Ad avere la peggio furono due giovanissimi, che avevano invano cercato di allontanarsi dalla festa per evitare di rimanere coinvolti nella rissa. I due furono accerchiati dal branco e pestati a sangue. Un 19enne, colpito a colpi di spranga sul volto e sulla testa, riportò lesioni gravissime con conseguenze permanenti ad un occhio. scaturita da una lite avvenuta qualche giorno prima per Uno dei giovani è stato gravemente ferito al volto, riportando serie ferite alla faccia e alla testa, ed è stato ricoverato al reparto chirurgia plastica dell'ospedale di Brindisi.

In oltre due mesi di indagini, grazie anche all'ascolto di tutti i ragazzi presenti ala festa, i militari dell’Arma riuscirono a chiudere il cerchio intorno ai tre presunti esecutori del brutale pestaggio ai danni di ragazzi per bene e assolutamente tranquilli, il cui unico scopo era trascorrere una serata in allegria.

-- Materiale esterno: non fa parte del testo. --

(** * cloudbridge, AWS provider: resource adapter and instance launch

    A shallow embedding of [cloudbridge/cloud/providers/aws/services.py]:
    the generic [EC2ServiceFilter] adapter, the services built on it that
    wait for a created resource, and [AWSInstanceService] (topology
    resolution, block device mapping, launch).

    Python code runs here in a state-and-exception monad.  The state is
    the history of the session with the provider: the seconds spent in
    [time.sleep] and the calls issued so far.  The provider itself is a
    family of oracles that answer a call from that history, so a resource
    may become visible late and a call may fail. *)

From Stdlib Require Import ZArith QArith Qround Lqa.
From stdpp Require Import base gmap strings list pretty.

(** ** Python values *)

(** [bool(s)] for a [str]: only the empty string is false. *)
Definition truthy_str (s : string) : bool :=
  match s with EmptyString => false | String _ _ => true end.

(** [bool(x)] for a value that is [None] or a [str]. *)
Definition truthy (x : option string) : bool :=
  match x with Some s => truthy_str s | None => false end.

(** The string held by a truthy value. *)
Definition str_value (x : option string) : string := default EmptyString x.

(** [bool(x)] for a value that is [None] or an [int]. *)
Definition truthy_int (x : option Z) : bool :=
  match x with Some n => negb (n =? 0)%Z | None => false end.

(** Keyword arguments handed to a provider method. *)
Inductive PyVal :=
| PyStr (s : string)
| PyInt (n : Z)
| PyNone.

Definition of_opt_int (x : option Z) : PyVal :=
  match x with Some n => PyInt n | None => PyNone end.

Definition kwargs := list (string * PyVal).

(** The three results of [wait_for_create]: [True], [False], [None]. *)
Inductive Tristate := PyTrue | PyFalse | PyNothing.

Definition truthy_tri (t : Tristate) : bool :=
  match t with PyTrue => true | _ => false end.

(** ** Exceptions *)

Inductive Message :=
| ZoneMismatch        (* Requested placement zone must match specified subnet's availability zone *)
| MultipleMatches     (* Multiple matches for VPC security group(s) *)
| MustBeInVPC         (* Supplied security group(s) must be associated with a VPC *)
| NoDefaultVPC        (* No default VPC exists. Supply a subnet to launch into *)
| NoneHasNoAttribute. (* 'NoneType' object has no attribute ... *)

Inductive Exception :=
| ValueError (m : Message)
| AttributeError (m : Message)
| InvalidConfigurationException
| UnboundLocalError (var : string)
| IndexError
| TypeError
| StopIteration
| EC2ResponseError.

(** The error classes of the specification. *)
Inductive ErrorClass := Conflict | Configuration.

Definition classify (e : Exception) : option ErrorClass :=
  match e with
  | ValueError ZoneMismatch => Some Conflict
  | ValueError MultipleMatches => Some Conflict
  | AttributeError MustBeInVPC => Some Conflict
  | AttributeError NoDefaultVPC => Some Configuration
  | InvalidConfigurationException => Some Configuration
  | _ => None
  end.

(** ** Provider resources *)

Record Subnet := {
  sn_id : string;
  sn_vpc_id : string;
  availability_zone : string
}.

(** A network exposes its default flag and its subnets, in the order the
    provider returns them ([vpc.subnets()]). *)
Record Vpc := {
  vpc_ident : string;
  is_default : bool;
  subnets : list Subnet
}.

Record SecGroup := {
  sg_ident : string;
  sg_name : string;
  sg_vpc_id : option string
}.

Record Volume := {
  vol_id : string;
  vol_description : option string
}.

Record Snapshot := {
  snap_id : string;
  snap_description : option string
}.

Record Reservation := { instances : list string }.

(** Every resource, wrapped or not, has an [id]. *)
Class Resource (Raw : Type) := id_of : Raw -> string.
#[global] Instance Subnet_resource : Resource Subnet := sn_id.
#[global] Instance Vpc_resource : Resource Vpc := vpc_ident.
#[global] Instance SecGroup_resource : Resource SecGroup := sg_ident.
#[global] Instance Volume_resource : Resource Volume := vol_id.
#[global] Instance Snapshot_resource : Resource Snapshot := snap_id.

(** ** Block devices *)

Inductive Source :=
| SrcSnapshot (id : string)
| SrcVolume (id : string)
| SrcImage (id : string)
| SrcNone.

Record Device := {
  is_volume : bool;
  is_root : bool;
  source : Source;
  size : option Z;
  delete_on_terminate : bool
}.

Record LaunchConfig := {
  block_devices : list Device;
  network_interfaces : list string
}.

Record BlockDeviceType := {
  bd_snapshot_id : option string;
  bd_volume_id : option string;
  bd_ephemeral_name : option string;
  bd_delete_on_terminate : bool;
  bd_size : option Z
}.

Il terzo componente del gruppo, Andrea Cafiero, ha già patteggiato una pena a 2 anni e sei mesi di reclusione, dinanzi al gup Ines Casciaro. La pena, seppur superiore ai due anni, è stata sospesa perché Cafiero (incensurato) ha meno di 21 anni e pertanto il giovane leccese, che si trovava agli arresti domiciliari, è tornato in libertà.